Причудливый фон для новой парочки! Моника теперь даже находила известную привлекательность в глупости барышень Харбах, в интеллектуальной атмосфере, окружавшей молодых людей, они казались совсем уж молочно-невинными. Она наслаждалась тем, что Клейтон окружил себя именно такой компанией. Моника лежала на террасе в шезлонге и пила крепкий чай. На корте началась игра. Роберт, весь в белом, как и остальные — на сей раз он тоже собирался играть, — слез с помоста из просмоленных досок, на котором стояла судейская скамья, и подошел к Монике. Она вступала в это лето, словно сквозь благоухающую стену.
Старина Пепи тоже был здесь и сидел на террасе рядом с Моникой в свете предвечернего солнца. Он был наделен волшебной силой, недоступной человеческому разуму. Моника, похоже, поняла это. Каких только ситуаций из своей деловой практики она ему ни излагала, достаточно было ей показаться ему на глаза, коснуться голосом его слуха, как ей сразу все уяснялось и она без всякого труда принимала определенное решение. В сущности, Монике довольно было только заговорить с Хвостиком.
В этой ситуации проглядывала шаткость, а следовательно, и недолгий век. Но кольцевая дорожка успокаивала своей завершенностью, так это воспринимал не только Зденко, но и остальные два действительных члена «Меттерних-клуба».
С отъездом Роберта Клейтона все кончилось.
* * *Разумеется, теперь Дональд должен был вернуться в Вену, хотя, кроме него, на здешнем предприятии не было ни одного инженера.
В последние дни в Бриндли-Холле он заметно переменился. Самопознание, как нам уже известно, не было ему свойственно, а к чему же иному оно могло в конце концов свестись, как не к расхождению швов, если так можно выразиться, и чем дальше, тем больше (а под конец уже совсем далеко от Моники). Нет, он не отклонился в сторону. Ничуть. Тут крылась одна ошибка. Настолько он это уже понял. Сейчас он мысленно добрался до вечера накануне приема в саду. Тогда у него было что-то вроде тошноты. Недомогание. Это облегчило его положение. Ибо тут просто нечего было обдумывать. Тогда он словно нырнул в облако. В комнате стало темнее. Хлещущий дождь. С Моникой это никак не было связано.
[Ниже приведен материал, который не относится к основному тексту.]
(** An occurrence that none before it can run into is replaced where it
    stands. *)
Lemma replace_go_glyph old new A B :
  old ≠ [] →
  (∀ c A' B', HasPrefix (c :: A' ++ old ++ B') old = HasPrefix (c :: A') old) →
  replace_go old new 0 (A ++ old ++ B)
  = replace_go old new 0 A ++ new ++ replace_go old new 0 B.
Proof.
  intros Hold H. rewrite replace_go_split; [|intros; apply H|lia]. f_equal.
  destruct old as [|x q]; [done|]. apply replace_go_head.
Qed.

Ltac overlap A :=
  destruct A as [|? [|? A]]; cbn; rewrite ?andb_false_r; reflexivity.

Lemma bullet_unbordered c A B :
  HasPrefix (c :: A ++ bullet ++ B) bullet = HasPrefix (c :: A) bullet.
Proof. overlap A. Qed.

Lemma middleDot_unbordered c A B :
  HasPrefix (c :: A ++ middleDot ++ B) middleDot = HasPrefix (c :: A) middleDot.
Proof. overlap A. Qed.

Lemma ellipsis_unbordered c A B :
  HasPrefix (c :: A ++ ellipsis ++ B) ellipsis = HasPrefix (c :: A) ellipsis.
Proof. overlap A. Qed.

(** The bullet and the ellipsis share two bytes, yet no bullet can lie
    across an ellipsis. *)
Lemma bullet_pass_ellipsis new A B :
  replace_go bullet new 0 (A ++ ellipsis ++ B)
  = replace_go bullet new 0 A ++ ellipsis ++ replace_go bullet new 0 B.
Proof.
  rewrite replace_go_split; [done| |lia].
  intros _ c A' _. overlap A'.
Qed.

Lemma normalize_bullet A B :
  normalizeDotLeaders (A ++ bullet ++ B) = normalizeDotLeaders (A ++ str " " ++ B).
Proof.
  unfold normalizeDotLeaders. do 8 f_equal.
  rewrite !ReplaceAll_nonempty by literal_facts.
  rewrite replace_go_glyph by (literal_facts || apply bullet_unbordered).
  by rewrite replace_go_apart by literal_facts.
Qed.

Lemma normalize_middleDot A B :
  normalizeDotLeaders (A ++ middleDot ++ B) = normalizeDotLeaders (A ++ str " " ++ B).
Proof.
  unfold normalizeDotLeaders. do 7 f_equal.
  rewrite !ReplaceAll_nonempty by literal_facts.
  rewrite !(replace_go_apart bullet) by literal_facts.
  rewrite replace_go_glyph by (literal_facts || apply middleDot_unbordered).
  by rewrite replace_go_apart by literal_facts.
Qed.

Lemma normalize_ellipsis A B :
  normalizeDotLeaders (A ++ ellipsis ++ B) = normalizeDotLeaders (A ++ str " ... " ++ B).
Proof.
  unfold normalizeDotLeaders. do 6 f_equal.
  rewrite !ReplaceAll_nonempty by literal_facts.
  rewrite bullet_pass_ellipsis, (replace_go_apart bullet) by literal_facts.
  rewrite !(replace_go_apart middleDot) by literal_facts.
  rewrite replace_go_glyph by (literal_facts || apply ellipsis_unbordered).
  by rewrite replace_go_apart by literal_facts.
Qed.

End GlyphFacts.

(** *** The spaced dots *)

Section SpacedFacts.
Implicit Types (A B S T : gostring) (c : ascii).






End SpacedFacts.

(** *** What the normaliser leaves alone *)






Example normalizeDotLeaders_ellipsis :
  normalizeDotLeaders (str "1.1 Rules " ++ ellipsis ++ ellipsis ++ str " 4")
  = str "1.1 Rules ... ... 4".
Proof. vm_compute. reflexivity. Qed.

(** ** Facts about the matcher *)

(** The state [k] bytes further on. *)
Definition advance (k : nat) (st : mstate) : mstate :=
  MState (rev (take k (after st)) ++ before st) (drop k (after st)) (caps st).

(** The length of the longest prefix of [s] within the class [p]. *)
Fixpoint span (p : ascii → bool) (s : gostring) : nat :=
  match s with
  | c :: s' => if p c then S (span p s') else 0
  | [] => 0
  end.

(** What [Group i] records on the way from [st] to [st']. *)
Definition capture (i : nat) (st st' : mstate) : mstate :=
  MState (before st') (after st') (<[i := consumed st st']> (caps st')).

Section RegexFacts.
Implicit Types (r : regex) (st : mstate) (p : ascii → bool) (g : bool) (k : nat).

Lemma run_Seq r1 r2 st : run (Seq r1 r2) st = run r1 st ≫= run r2.
Proof. reflexivity. Qed.

Lemma run_Alt r1 r2 st : run (Alt r1 r2) st = run r1 st ++ run r2 st.
Proof. reflexivity. Qed.

Lemma run_Group i r st : run (Group i r) st = capture i st <$> run r st.
Proof. reflexivity. Qed.

Lemma run_Plus g r st : run (Plus g r) st = run r st ≫= run (Star g r).
Proof. reflexivity. Qed.

Lemma run_Chr_cons p b c s cs :
  run (Chr p) (MState b (c :: s) cs) = if p c then [MState (c :: b) s cs] else [].
Proof. reflexivity. Qed.

Lemma run_Chr_nil p b cs : run (Chr p) (MState b [] cs) = [].
Proof. reflexivity. Qed.

Lemma advance_0 st : advance 0 st = st.
Proof. destruct st. unfold advance. simpl. by rewrite drop_0. Qed.

Lemma advance_S k b c s cs :
  advance (S k) (MState b (c :: s) cs) = advance k (MState (c :: b) s cs).
Proof. unfold advance. simpl. by rewrite <- app_assoc. Qed.

Lemma advance_app b x s cs :
  advance (length x) (MState b (x ++ s) cs) = MState (rev x ++ b) s cs.
Proof. unfold advance. simpl. by rewrite take_app_length, drop_app_length. Qed.

Lemma after_advance k st : after (advance k st) = drop k (after st).
Proof. reflexivity. Qed.

Lemma star_go_fuel step g f1 f2 st :
  length (after st) < f1 → length (after st) < f2 →
  star_go step g f1 st = star_go step g f2 st.
Proof.
  revert f2 st. induction f1 as [|f1 IH]; intros [|f2] st H1 H2; try lia.
  cbn [star_go].
  assert (E : (step st ≫= λ st',
                 if (length (after st') <? length (after st))%nat
                 then star_go step g f1 st' else [])
            = (step st ≫= λ st',
                 if (length (after st') <? length (after st))%nat
                 then star_go step g f2 st' else [])).
  { apply list_bind_ext; [|done]. intros st'.
    destruct (Nat.ltb_spec (length (after st')) (length (after st))); [|done].
    apply IH; lia. }
  by rewrite E.
Qed.

Lemma run_Star g r st :
  run (Star g r) st =
    let more := run r st ≫= λ st',
                  if (length (after st') <? length (after st))%nat
                  then run (Star g r) st' else [] in
    if g then more ++ [st] else st :: more.
Proof.
  cbn [run star_go].
  assert (E : (run r st ≫= λ st',
                 if (length (after st') <? length (after st))%nat
                 then star_go (run r) g (length (after st)) st' else [])
            = (run r st ≫= λ st',
                 if (length (after st') <? length (after st))%nat
                 then star_go (run r) g (S (length (after st'))) st' else [])).
  { apply list_bind_ext; [|done]. intros st'.
    destruct (Nat.ltb_spec (length (after st')) (length (after st))); [|done].
    apply star_go_fuel; lia. }
  by rewrite E.
Qed.

Lemma run_Star_stop g r st : run r st = [] → run (Star g r) st = [st].
Proof. intros H. rewrite run_Star, H. by destruct g. Qed.

(** Repetition of a class: every prefix of the longest run, the longest
    first when greedy and the shortest first otherwise. *)
Lemma run_Star_class g p st :
  run (Star g (Chr p)) st
  = (λ k, advance k st) <$>
      (if g then reverse (seq 0 (S (span p (after st))))
       else seq 0 (S (span p (after st)))).
Proof.
  destruct st as [b a cs]. revert b. induction a as [|c a IH]; intros b.
  - rewrite run_Star_stop by done. destruct g; simpl; by rewrite advance_0.
  - cbn [span after]. destruct (p c) eqn:Hp.
    + rewrite run_Star, run_Chr_cons, Hp. cbn zeta.
      rewrite bind_singleton. cbn [after length].
      destruct (Nat.ltb_spec (length a) (S (length a))); [|lia].
      rewrite IH. cbn [after].
      change (seq 0 (S (S (span p a)))) with (0 :: seq 1 (S (span p a))).
      rewrite <- fmap_S_seq.
      destruct g.
      * rewrite reverse_cons, fmap_app. cbn [fmap list_fmap].
        rewrite advance_0. f_equal.
        rewrite <- fmap_reverse, <- list_fmap_compose. apply list_fmap_ext.
        intros _ k _. simpl. by rewrite advance_S.
      * rewrite fmap_cons, advance_0. f_equal.
        rewrite <- list_fmap_compose. apply list_fmap_ext.
        intros _ k _. simpl. by rewrite advance_S.
    + rewrite run_Star_stop by (by rewrite run_Chr_cons, Hp).
      destruct g; simpl; by rewrite advance_0.
Qed.

Lemma run_Plus_class g p st :
  run (Plus g (Chr p)) st
  = (λ k, advance k st) <$>
      (if g then reverse (seq 1 (span p (after st))) else seq 1 (span p (after st))).
Proof.
  rewrite run_Plus. destruct st as [b [|c a] cs].
  - rewrite run_Chr_nil. by destruct g.
  - rewrite run_Chr_cons. cbn [after span]. destruct (p c); [|by destruct g].
    rewrite bind_singleton, run_Star_class. cbn [after].
    rewrite <- fmap_S_seq.
    destruct g.
    + rewrite <- fmap_reverse, <- list_fmap_compose. apply list_fmap_ext.
      intros _ k _. simpl. by rewrite advance_S.
    + rewrite <- list_fmap_compose. apply list_fmap_ext.
      intros _ k _. simpl. by rewrite advance_S.
Qed.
Но обычное его поведение с Моникой было в корне неверным. Ну конечно. Его нерешительность. Но разве тем самым он не оказывал ей уважения?! (Эти мужчины-северяне могут довести человека до сумасшествия возвеличениями своего предмета и следующей засим Тристановой томностью! Вдобавок это всегда не соответствует действительности и на самом деле все обстоит подозрительно иначе! Молодые люди! Сапог!) Но если он обнаружил ошибку, он мог еще все поправить. Конечно, кое-что надо было наверстать. Да, безусловно! Отец просто хорошо относится к Монике. Тем лучше. Жить без отца было бы чистейшим вздором, невозможно! И в то время, как в голове его шевелились подобные мысли, Дональд вдруг вспомнил, что за время, прошедшее между приемом в саду и его отъездом, он ни разу не смог дозвониться Монике.
Когда пароход в окружении чаек подошел к Остенде, а из синей сегодня воды одиноко торчал знак, указывающий фарватер, Дональд проникся решимостью. Да, он все наверстает, исправит любую ошибку. Тогда он просто был подавлен. А теперь пора действовать. С такими мыслями стоял он возле своего плоского кофра в зале таможни. Потом в купе первого класса еще не отошедшего поезда он буквально рухнул на мягкое сиденье. В первый раз в жизни словно чья-то сверхмощная рука, как подъемный кран, подняла его и перебросила в потусторонний мир посреди нашего мира. На свете есть только Моника.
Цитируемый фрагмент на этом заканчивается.